3.6. Performance Evaluation

The testing phase includes benchmarking of the trained RL model against various optimization methods and scheduling used in charging management of electric vehicles. The comparison metrics evaluate performance across several objectives, which include infrastructure savings, solar energy utilization, maximum aggregated energy delivery, and current. Additionally, the final stage includes integration of the RL model into the power network of the IEEE-33 benchmark for impact analysis on the distribution network. Load flow simulations were conducted to evaluate line losses and voltage profiles within the power system.

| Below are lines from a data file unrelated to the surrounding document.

(* ===== verification/RentalExamples.v ===== *)
(** The rental service at work: sequences of calls on a small database, on which
    the theorems of RentalProps are applied, and three that show what the
    service does not prevent. *)
From S2P Require Import Prelude Rental RentalServices RentalProtocol RentalRefine RentalContracts RentalApi RentalProps.
Open Scope Z_scope.

#[local] Existing Instance plain_database.
#[local] Existing Instance plain_database_lawful.
#[local] Existing Instance minutes.
#[local] Existing Instance no_uploads.

Definition a_car : CarRequest :=
  mkCarRequest "Dacia" FuelType.DIESEL "12345-A-40" None None None (Some 15000) None.
Definition a_client : Client :=
  mkClient "Salma" None None None None None None None None None (Some "0600000000") None None None None.
Definition a_period (departure : Z) (back total : option Z) : ContractRequest :=
  mkContractRequest 1 1 (mkFields None None None None None (Some departure) back None None None None None None
    None None None total None None None None None None).
Definition a_repair : MaintenanceRequest :=
  mkMaintenanceRequest 1 (Some "Brakes") None (Some 0) None (Some 90000) None.

(** A car is rented at once, reserved for later, repaired and returned; renting
    it twice for the same days fails. *)
Definition a_week : list call :=
  [CarCreate a_car None; ClientCreate a_client;
   ContractCreate (a_period 0 (Some day) (Some 30000));
   ContractCreate (a_period (2 * day) (Some (3 * day)) (Some 40000));
   ContractCreate (a_period (2 * day) (Some (4 * day)) (Some 60000));
   MaintenanceCreate a_repair; MaintenanceUpdate 1 a_repair].
Definition its_end : list call := [ContractReturn 1; ContractSoftDelete 1; CarFindAll].

Lemma a_week_rows : let d := data (serve_all start a_week) in
  (contract_status <$> contracts d) = {[1 := ContractStatus.ACTIVE; 2 := ContractStatus.IN_PROGRESS]}
  /\ (car_status <$> cars d) = {[1 := CarStatus.RENTED]}
  /\ (income_amount <$> incomes d) = {[1 := 30000]} /\ (expense_amount <$> expenses d) = {[1 := 90000]}.
Proof. vm_compute. auto. Qed.

Lemma calls_follow_protocol_witness :
  let w := serve_all start a_week in
  (rtc pstep (view w) (view (serve w (ContractReturn 1)))
   /\ forall e w', transactional (exec (ContractReturn 1)) w = Throw e w' -> data w' = data w)
  /\ size (contracts (data w)) = 2%nat.
Proof. split; [apply (rental_calls_follow_protocol a_week (ContractReturn 1))|]. reflexivity. Defined.

Lemma never_double_booked_witness :
  let d := data (serve_all start a_week) in
  exists c c', contracts d !! 1 = Some c /\ contracts d !! 2 = Some c' /\ live c /\ live c'
    /\ contract_car c = contract_car c' /\ (day <= 2 * day \/ 3 * day <= 0).
Proof.
  cbv zeta. pose proof (cars_are_never_double_booked a_week) as [_ P]. cbv zeta in P.
  destruct (contracts (data (serve_all start a_week)) !! 1) as [c|] eqn:E; [|vm_compute in E; discriminate E].
  destruct (contracts (data (serve_all start a_week)) !! 2) as [c'|] eqn:E'; [|vm_compute in E'; discriminate E'].
  assert (F : live c /\ contract_car c = 1 /\ departureDatetime (fields c) = Some 0
    /\ expectedReturnDatetime (fields c) = Some day)
    by (vm_compute in E; injection E as <-; split; [split; [reflexivity|right; reflexivity]|repeat split]).
  assert (F' : live c' /\ contract_car c' = 1 /\ departureDatetime (fields c') = Some (2 * day)
    /\ expectedReturnDatetime (fields c') = Some (3 * day))
    by (vm_compute in E'; injection E' as <-; split; [split; [reflexivity|left; reflexivity]|repeat split]).
  destruct F as (L & K & D & R), F' as (L' & K' & D' & R').
  assert (EC : contract_car c = contract_car c') by congruence.
  exists c, c'. do 5 (split; [assumption || reflexivity|]).
  destruct (P 1 2 c c' E E' ltac:(discriminate) EC) as [_ Q].
  exact (Q L L' 0 day (2 * day) (3 * day) D R D' R').
Defined.

Lemma rows_well_formed_witness :
  (let s := view (serve_all start a_week) in rows_ok s /\ registrations_ok s /\ ids_ok s)
  /\ size (maintenances (data (serve_all start a_week))) = 1%nat.
Proof. split; [exact (rows_are_well_formed a_week)|]. reflexivity. Defined.

Lemma books_balance_witness :
  let d := data (serve_all start (a_week ++ its_end)) in
  (contract_status <$> contracts d !! 1) = Some ContractStatus.COMPLETED
  /\ (exists i r, expenses d !! i = Some r /\ expense_maintenanceId r = Some 1).
Proof.
  pose proof (books_balance (a_week ++ its_end)) as (_ & _ & B). cbv zeta in *. split; [reflexivity|].
  destruct (maintenances (data (serve_all start (a_week ++ its_end))) !! 1) as [m|] eqn:E.
  - assert (C : cost m = Some 90000) by (vm_compute in E; by injection E as <-).
    destruct (B 1 m 90000 E C) as (i & r & Er & F & _). exists i, r. split; [done|apply F].
  - vm_compute in E. discriminate E.
Defined.

Lemma only_move_forward_witness :
  evolves (view (serve_all start a_week)) (view (serve_all start (a_week ++ its_end)))
  /\ (deleted <$> contracts (data (serve_all start (a_week ++ its_end))) !! 1) = Some true.
Proof. split; [exact (calls_only_move_forward a_week its_end)|]. reflexivity. Defined.

Definition later : list call :=
  [CarCreate a_car None; ClientCreate a_client; ContractCreate (a_period (4 * minute) (Some day) (Some 30000));
   ClientFindAll].
Lemma due_reservations_witness :
  exists w', transactional ContractService.autoActivateContracts (serve_all start later) = Ok tt w'
    /\ (contract_status <$> contracts (data (serve_all start later)) !! 1) = Some ContractStatus.IN_PROGRESS.
Proof.
  destruct (due_reservations_are_activated later) as (w' & E & _). exists w'. split; [exact E|]. reflexivity.
Defined.

Lemma marked_available_witness :
  exists w', transactional (CarService.markAvailable 1) (serve_all start a_week)
    = Throw (IllegalArgument "CAR_HAS_ACTIVE_CONTRACT") w' /\ data w' = data (serve_all start a_week).
Proof.
  destruct (cars (data (serve_all start a_week)) !! 1) as [car|] eqn:E.
  - apply (rented_car_cannot_be_marked_available a_week 1 car E). vm_compute in E. by injection E as <-.
  - vm_compute in E. discriminate E.
Defined.

Lemma overlap_test_witness :
  ContractService.hasOverlappingContract 1 (Some (5 * day / 2)) (Some (5 * day)) None
    (data (serve_all start a_week)) = true.
Proof.
  destruct (contracts (data (serve_all start a_week)) !! 2) as [c|] eqn:E.
  - apply overlap_test_is_exact. exists 2, c, (5 * day / 2), (5 * day), (2 * day), (3 * day).
    assert (F : contract_car c = 1 /\ contract_status c = ContractStatus.IN_PROGRESS /\ deleted c = false
      /\ departureDatetime (fields c) = Some (2 * day) /\ expectedReturnDatetime (fields c) = Some (3 * day))
      by (vm_compute in E; injection E as <-; repeat split).
    destruct F as (F1 & F2 & F3 & F4 & F5). repeat split; auto; try done; vm_compute; reflexivity.
  - vm_compute in E. discriminate E.
Defined.

Lemma create_outcomes_witness :
  exists w', transactional (ContractService.create (a_period (2 * day) (Some (4 * day)) None))
               (serve_all start a_week)
    = Throw (IllegalArgument "La voiture 12345-A-40 est déjà réservée ou louée sur cette période.") w'.
Proof.
  pose proof (contract_create_outcomes (a_period (2 * day) (Some (4 * day)) None) (serve_all start a_week)
    (reached_inv a_week)) as O. cbv zeta in O. cbn [request_carId a_period] in O.
  destruct (cars (data (serve_all start a_week)) !! 1) as [car|] eqn:E; [|vm_compute in E; discriminate E].
  destruct O as [O _]. destruct O as (w' & Ew & _).
  - intros B. apply overlapping_false in B. vm_compute in B. discriminate B.
  - exists w'. rewrite Ew. vm_compute in E. by injection E as <-.
Defined.

(** A clock that stands still. *)
Definition noon : Clock := fun _ => day / 2.
Lemma car_list_reconciled_witness :
  exists w' l, @transactional _ (@CarService.findAll _ noon) (serve_all start (a_week ++ its_end)) = Ok l w'
    /\ l ≡ₚ map_to_list (refit_all 0 (data (serve_all start (a_week ++ its_end)))).
Proof.
  destruct (@car_list_is_reconciled _ _ noon 0 (fun _ => eq_refl) (serve_all start (a_week ++ its_end)))
    as (w' & l & E & _ & P). exists w', l. auto.
Defined.

(** * What the service does not prevent *)

(** A car that comes back during its maintenance is AVAILABLE at once, and can
    be rented again before the maintenance is over. *)
Definition repaired_while_out : list call :=
  [CarCreate a_car None; ClientCreate a_client; ContractCreate (a_period 0 (Some minute) None);
   MaintenanceCreate a_repair; ContractReturn 1; ContractCreate (a_period (5 * minute) (Some day) None)].
Lemma rented_during_maintenance : let d := data (serve_all start repaired_while_out) in
  (contract_status <$> contracts d) = {[1 := ContractStatus.COMPLETED; 2 := ContractStatus.ACTIVE]}
  /\ (ongoing_on 0 <$> maintenances d) = {[1 := true]}.
Proof. vm_compute. auto. Qed.

(** Reservations without a return date are not compared. *)
Lemma open_ended_reservations :
  size (contracts (data (serve_all start
    [CarCreate a_car None; ClientCreate a_client; ContractCreate (a_period day None None);
     ContractCreate (a_period day None None); ContractCreate (a_period day (Some (2 * day)) None)]))) = 3%nat.
Proof. reflexivity. Qed.

(** The income of a contract whose total changes while it is ACTIVE stays what
    it was. *)
Lemma income_of_first_total : let d := data (serve_all start
    [CarCreate a_car None; ClientCreate a_client; ContractCreate (a_period 0 (Some day) (Some 30000));
     ContractUpdate 1 (a_period 0 (Some day) (Some 50000)); ContractReturn 1]) in
  ((fun c => totalGeneral (fields c)) <$> contracts d) = {[1 := Some 50000]}
  /\ (income_amount <$> incomes d) = {[1 := 30000]}.
Proof. vm_compute. auto. Qed.

(** The expense of a maintenance outlives it. *)
Lemma expense_of_deleted_maintenance : let d := data (serve_all start
    [CarCreate a_car None; MaintenanceCreate a_repair; MaintenanceDelete 1]) in
  maintenances d = ∅ /\ (expense_amount <$> expenses d) = {[1 := 90000]}.
Proof. vm_compute. auto. Qed.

4. Mathematical Implementation

4.1. Simulation Setup

The RL source code is developed using the following tools: TensorFlow version 1.14.0 [25], Keras, Python version 3.7, NumPy [23], Stable Baselines libraries [27], and OpenAI’s Gym [26]. The workstation, including an Intel Core i7-9700 CPU with 16 G of RAM, is used to run the simulation. The simulation setup is set in the first step, which includes the data population distribution and the parameter tuning of the solver used for the proposed deep RL network.
The simulation starts with training, then testing, and finally benchmarking, where each step includes a few assumptions and inputs. This section defines the settings and inputs of each step, including the training and testing processes, which are explained below.

4.2. Training and Testing Processes

The states act as inputs for the training process. Over several epochs, the discounted sum of rewards is repeated, which is predicted by the NN. The estimate of NN is not very accurate, which gives rise to non-zero variance. The training time duration for an epoch can typically span one full day, which amounts to 1140 min required for charging coordination in the case of base load. Here, the time step considered in the training of RL is 1 min.
After training, the trained agent, which is a machine learning model, is saved and ready to serve for EV charger coordination. To achieve this, Python testing code developed a model and is called for EV charging coordination. The testing is performed over a set of different scenarios and benchmarked as defined in the following sections.
The architecture of the deep neural network (DNN) algorithm is a multi-layer perceptron (MLP), which consists of four layers, including two hidden layers [36]. This is a DNN because it consists of more than one hidden layer. The MLP is a feedforward network consisting of activation units, a i ( l ) , at each layer, l . The hyperparameters of a neural network, which include the number of layers and neurons, are set through trial and error to reach the training criteria. Training for weight correction is carried out using the backpropagation technique. The multi-layer neural network computes the policy function in deep reinforcement learning. The deep neural network’s independent layer topology enables efficient gradient computations using backpropagation. The backpropagation technique in DNN simply refers to a computational implementation of the chain ReLU, which is an algorithm that finds the pertinent partial derivatives using the backward pass during the training process.
The hyperparameters of the PPO-RL and the trained DNN are presented by the learning rate of 2.5 × 10−4 and the discount factor of 0.99, respectively. The agent performs an update every 16 steps, with four training minibatches per update. Feedforward neural networks are the NNs that are used in the actor and critic networks. Each network has two hidden layers, containing 64 neurons per layer. ReLU is the activation function to be used. The value of the clipping parameter, ϵ, is set to 0.2. The loss coefficient, c1, for the value function is given a value of 0.5, and the entropy coefficient, c2, is given a value of 0.01 to support exploration. The maximum episode length is fixed based on the simulation time.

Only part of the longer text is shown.